O Supremo Tribunal Federal (STF) suspendeu os efeitos das decisões do Tribunal de Justiça de São Paulo (TJ-SP) que haviam declarado a inconstitucionalidade do decreto utilizado pela Prefeitura de Bragança Paulista para atualizar a Planta Genérica de Valores (PGV), base de cálculo do Imposto Predial e Territorial Urbano (IPTU) de 2025.
A decisão atende a pedido apresentado pelo Município e tem efeito até o julgamento definitivo da controvérsia pelo STF.
As decisões do TJ-SP foram proferidas nas Ações Diretas de Inconstitucionalidade (ADIs) nº 2167076-44.2025.8.26.0000 e nº 2245043-68.2025.8.26.0000. Nas ações, o tribunal paulista considerou inconstitucional o decreto que regulamentou a atualização da PGV com base na Reforma Tributária e na Lei Complementar Municipal nº 992/2024.
Ao recorrer ao Supremo, a Prefeitura argumentou que a atualização do IPTU foi realizada com base em critérios técnicos previstos na legislação municipal e em conformidade com a Constituição Federal.
Na decisão, o STF entendeu que a manutenção dos efeitos das decisões do TJ-SP poderia causar prejuízos à administração municipal e à economia pública, além de gerar insegurança jurídica em relação à cobrança do IPTU de 2025. Com isso, permanece válida a cobrança do imposto, e a orientação da Prefeitura é para que os contribuintes continuem efetuando o pagamento normalmente.
Segundo informações apresentadas pelo Município ao Supremo, a manutenção das decisões do Tribunal de Justiça poderia resultar em uma redução de aproximadamente R$ 150 milhões na arrecadação.
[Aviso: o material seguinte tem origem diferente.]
(** A transfer of 1 USDC from Ethereum to Starknet with the fast flag left
    out, and the stores it goes through under the id "tx-2". *)
Definition inbound : Service.InitiateBridgeParams :=
  {| Service.p_userAddress := "0xa0b86991c6218b36c1d19d4a2e9eb0ce3606eb48";
     Service.p_sourceDomain := 0;
     Service.p_destDomain := 25;
     Service.p_amount := "1000000";
     Service.p_recipientAddress :=
       "0x049d36570d4e46f48e99674bd3fcc84644ddd6b96f7c741b1562b82f9e004dc7";
     Service.p_isFastTransfer := None |}.

Definition inboundDb : Service.Db :=
  (Service.initiateBridge (H := Samples.library) Samples.registry "tx-2"
     Samples.notFound inbound Samples.emptyDb).1.

Definition inboundBurned : Service.Db :=
  (Service.recordBurnTx (H := Samples.library) Samples.notFound "tx-2" "0xb02"
     None None inboundDb).1.

Definition inboundAttested : Service.Db :=
  (Service.checkAttestation (H := Samples.library) Samples.attestedReply "tx-2"
     inboundBurned).1.

(** A moment at which the store does not answer, and a poller tick at that
    moment. *)
Definition storeDown : Service.World :=
  {| Service.dbUp := false; Service.now := 3000;
     Service.reply := Attestation.NetworkError "fetch failed" |}.

Definition tickDown : Worker.Tick :=
  {| Worker.world := storeDown; Worker.dateNow := 6000; Worker.random := 0 |}.

(** A poller tick at which the service has the attestation. *)
Definition tickAttested : Worker.Tick :=
  {| Worker.world := Samples.attestedReply; Worker.dateNow := 7000;
     Worker.random := 0 |}.

End Scenario.

(** * Properties *)

(** ** Strings *)

(* Case analysis on a hypothesis saying that a chain of calls threw. *)
Ltac throw_cases :=
  repeat match goal with
         | H : bind ?o _ = Threw _ |- _ => destruct o eqn:?; cbn [bind] in H
         | H : match ?x with _ => _ end = Threw _ |- _ => destruct x eqn:?
         | H : Returned _ = Threw _ |- _ => discriminate H
         | H : Threw _ = Threw _ |- _ => injection H as <-
         end.

(* stdpp keeps [simpl] from unfolding the append of strings; the proofs
   below compute with it. *)
Local Arguments String.append !_ _ / : simpl nomatch.

Section StringFacts.

Lemma append_length (s t : string) :
  String.length (s +:+ t) = (String.length s + String.length t)%nat.
Proof. induction s as [|c s IH]; simpl; [done | by rewrite IH]. Qed.

Lemma append_empty_r (s : string) : s +:+ "" = s.
Proof. induction s as [|c s IH]; simpl; [done | by rewrite IH]. Qed.

Lemma append_assoc (s t u : string) : (s +:+ t) +:+ u = s +:+ t +:+ u.
Proof. induction s as [|c s IH]; simpl; [done | by rewrite IH]. Qed.

Lemma repeatChar_length c n : String.length (repeatChar c n) = n.
Proof. induction n as [|n IH]; simpl; [done | by rewrite IH]. Qed.

Lemma toLowerCase_length s : String.length (toLowerCase s) = String.length s.
Proof. induction s as [|c s IH]; simpl; [done | by rewrite IH]. Qed.

Lemma drop_append_length (s t : string) : drop (String.length s) (s +:+ t) = t.
Proof. induction s as [|c s IH]; simpl; [by destruct t | done]. Qed.

Lemma drop_all (s : string) n : (String.length s ≤ n)%nat → drop n s = "".
Proof.
  revert n; induction s as [|c s IH]; intros [|n] Hn; simpl in *; try done; try lia.
  apply IH; lia.
Qed.

Lemma drop_length (s : string) n :
  String.length (drop n s) = (String.length s - n)%nat.
Proof.
  revert n; induction s as [|c s IH]; intros [|n]; simpl; try done.
Qed.

Lemma drop_drop (s : string) n m : drop n (drop m s) = drop (m + n) s.
Proof.
  revert s; induction m as [|m IH]; intros s; simpl; [done|].
  destruct s as [|c s]; [by destruct n | apply IH].
Qed.

Lemma take_length (s : string) n :
  String.length (take n s) = (n `min` String.length s)%nat.
Proof.
  revert n; induction s as [|c s IH]; intros [|n]; simpl; try done.
  by rewrite IH.
Qed.

Lemma take_drop (s : string) n : take n s +:+ drop n s = s.
Proof.
  revert n; induction s as [|c s IH]; intros [|n]; simpl; try done.
  by rewrite IH.
Qed.

Lemma take_all (s : string) n : (String.length s ≤ n)%nat → take n s = s.
Proof.
  revert n; induction s as [|c s IH]; intros [|n] Hn; simpl in *; try done; try lia.
  rewrite IH; [done | lia].
Qed.

(** Lower-casing does not change the value of a digit, nor whether a
    character is one. *)
Lemma hexDigit_lowerChar c : hexDigit (lowerChar c) = hexDigit c.
Proof. by destruct c as [[] [] [] [] [] [] [] []]. Qed.

Lemma isHex_toLowerCase s : isHex (toLowerCase s) = isHex s.
Proof.
  induction s as [|c s IH]; simpl; [done|].
  unfold isHexChar. by rewrite hexDigit_lowerChar, IH.
Qed.

Lemma isHex_append s t : isHex (s +:+ t) = isHex s && isHex t.
Proof.
  induction s as [|c s IH]; simpl; [done|].
  rewrite IH. by destruct (isHexChar c).
Qed.

Lemma isHex_repeat_zero n : isHex (repeatChar "0" n) = true.
Proof. induction n as [|n IH]; simpl; [done | by rewrite IH]. Qed.

Lemma isHex_drop s n : isHex s = true → isHex (drop n s) = true.
Proof.
  revert n; induction s as [|c s IH]; intros [|n] Hs; simpl in *; try done.
  apply andb_prop in Hs as [_ Hs]. by apply IH.
Qed.

Lemma isHex_take s n : isHex s = true → isHex (take n s) = true.
Proof.
  revert n; induction s as [|c s IH]; intros [|n] Hs; simpl in *; try done.
  apply andb_prop in Hs as [Hc Hs]. by rewrite Hc, IH.
Qed.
De acordo com a Prefeitura, esse valor supera os gastos anuais com a folha salarial e benefícios dos professores, estimados em R$ 95 milhões, dos profissionais da saúde, de R$ 53 milhões, e do Serviço de Atendimento Móvel de Urgência (SAMU), de R$ 22 milhões.
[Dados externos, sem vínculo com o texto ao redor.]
(** C7. In the run of [featureGeometry] for a feature, with or without a
    failure, every object the editor hands out is a circle, a line or a
    polyline, and the very next operation is the call that sets its
    [$layer] field to the layer of the feature, hence before any other
    primitive is created.  That call returns, unless it is the failure
    that ends the run. *)
Theorem featureGeometry_tags_at_once layer rawGeometry st :
  exists evs,
    trace (featureGeometry layer rawGeometry st).2 = trace st ++ evs /\
    forall i op h,
      evs !! i = Some (Await op (Gave h)) ->
      is_primitive op = true /\
      exists res,
        evs !! (S i) = Some (Await (setx (HEntity h) "$layer" (HLayer layer)) res) /\
        (res = Done \/
         res = Threw /\ S (S i) = length evs /\
         (featureGeometry layer rawGeometry st).1 =
           Throw (Failure (setx (HEntity h) "$layer" (HLayer layer)))).
Proof.
  destruct (obeys_and _ _ _ (clean_featureGeometry layer rawGeometry)
              (tags_featureGeometry layer rawGeometry) st)
    as (evs & Ht & Hseg & Htag).
  exists evs. split; [exact Ht|]. intros i op h Hi.
  destruct (tagged_at_once_lookup layer evs Htag i op h Hi)
    as (Hp & res & Hnext & [->| ->]).
  - split; [done|]. exists Done. auto.
  - split; [done|]. exists Threw. split; [done|]. right.
    destruct (segment_failure_last _ evs (S i) _ Hseg Hnext) as [Hlen Hr]. auto.
Qed.

(** * Geometry Mapper: a group the parser does not return as a collection *)

Section Groups.

Variable shp : ShapeGroup -> option GeoJSON.

(** C2. When the parser returns a value whose type is not
    "FeatureCollection", the group is skipped: the run consists of the
    parser call and one diagnostic, no host call is made, so no layer and
    no primitive is created for the group. *)
Theorem loadShapes_group_skips_unsupported name group geojson st :
  shp group = Some geojson ->
  geojson_type geojson <> "FeatureCollection" ->
  loadShapes_group shp name group st =
    (Ok tt,
     emits [Await (shp_parse group) Done;
            ConsoleError ("Unsupported GeoJSON type " +:+ geojson_type geojson)] st).
Proof.
  intros Hparse Htype. unfold loadShapes_group, bind, answer. rewrite Hparse.
  apply String.eqb_neq in Htype. rewrite Htype.
  unfold console_error, log, emit. by rewrite emits_emits.
Qed.

End Groups.

(** * The import operation *)

Lemma work_calm e : work e = true -> calm e = true.
Proof. destruct e as [op res| | | | | | | | |]; try done. Qed.

Lemma work_all_calm evs : Forall (fun e => work e = true) evs -> all_calm evs.
Proof. intros H. eapply Forall_impl; [exact H|]. apply work_calm. Qed.

Lemma calm_no_failure evs : all_calm evs -> no_failure evs.
Proof.
  intros H. eapply Forall_impl; [exact H|]. clear H.
  intros e H. destruct e as [op res| | | | | | | | |]; try done.
  by destruct op, res.
Qed.

Lemma all_calm_not_in e evs : all_calm evs -> calm e = false -> e ∉ evs.
Proof.
  intros Hall He Hin. unfold all_calm in Hall. rewrite Forall_forall in Hall.
  specialize (Hall e Hin). congruence.
Qed.

(** A list splits in one way only around an element that occurs once. *)
Lemma split_unique {T} (x : T) a b pre post :
  x ∉ a -> x ∉ b -> a ++ x :: b = pre ++ x :: post -> pre = a /\ post = b.
Proof.
  revert pre. induction a as [|y a IH]; intros pre Ha Hb Heq.
  - destruct pre as [|z pre]; simpl in Heq.
    + by injection Heq as ->.
    + injection Heq as <- ->. destruct Hb.
      apply elem_of_app. right. left.
  - apply not_elem_of_cons in Ha as [Hxy Ha].
    destruct pre as [|z pre]; simpl in Heq.
    + by injection Heq as <-.
    + injection Heq as <- Heq. destruct (IH pre Ha Hb Heq) as [-> ->]. done.
Qed.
O processo segue em tramitação. Por envolver discussão de natureza constitucional, a decisão definitiva sobre a validade da atualização do IPTU caberá ao Supremo Tribunal Federal.
Atualização da Planta Genérica de Valores
Segundo a Prefeitura, a atualização da Planta Genérica de Valores foi elaborada com base em critérios técnicos previstos na legislação municipal e teve como objetivo adequar os valores venais dos imóveis à realidade do mercado.
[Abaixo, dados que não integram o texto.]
Module ScenarioTheorems.
Import PyStr TextNotions PyStrFacts Re Compactor SetOrders SetOrderFacts CompactorFacts
       CommitmentFacts SummaryFacts Conversations.







End ScenarioTheorems.

(** ** The memory service *)

Module MemoryServiceFacts.
Import PyStr PyStrFacts MemoryService StoreNotions.

Lemma dict_get_set (d : Dict) (k k' : string) (v : PyVal) :
  dict_get (dict_set d k v) k' = if String.eqb k k' then Some v else dict_get d k'.
Proof.
  induction d as [|[k0 w] d IH]; simpl.
  - reflexivity.
  - destruct (String.eqb_spec k0 k) as [->|Hne]; simpl.
    + destruct (String.eqb k k'); reflexivity.
    + rewrite IH. destruct (String.eqb_spec k k') as [<-|Hne'].
      * apply String.eqb_neq in Hne. now rewrite Hne.
      * reflexivity.
Qed.

Lemma dict_has_set (d : Dict) (k k' : string) (v : PyVal) :
  dict_has (dict_set d k v) k' = (String.eqb k k' || dict_has d k')%bool.
Proof. unfold dict_has. rewrite dict_get_set. now destruct (String.eqb k k'). Qed.

Lemma getattr_setattr_ne (p : UserProfile) (k name : string) (v : PyVal) :
  String.eqb k name = false -> getattr (setattr p k v) name = getattr p name.
Proof. intros H. unfold getattr, setattr. now rewrite dict_get_set, H. Qed.

Lemma getattr_has (p : UserProfile) (name : string) :
  dict_has p name = true -> exists v, getattr p name = Some v /\ dict_get p name = Some v.
Proof.
  unfold dict_has, getattr. destruct (dict_get p name) as [v|]; [|discriminate].
  intros _. now exists v.
Qed.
Ainda conforme o Município, a nova metodologia buscou corrigir distorções na cobrança do imposto e promover maior equilíbrio tributário. A administração municipal informa que, com a atualização, 58% dos contribuintes tiveram redução no valor do IPTU em 2025. Entre os imóveis construídos, esse percentual chega a 77%, segundo dados da Prefeitura.
A administração também afirma que imóveis que recolhiam valores considerados inferiores aos praticados em relação ao mercado passaram a ter tributação compatível com seus valores venais.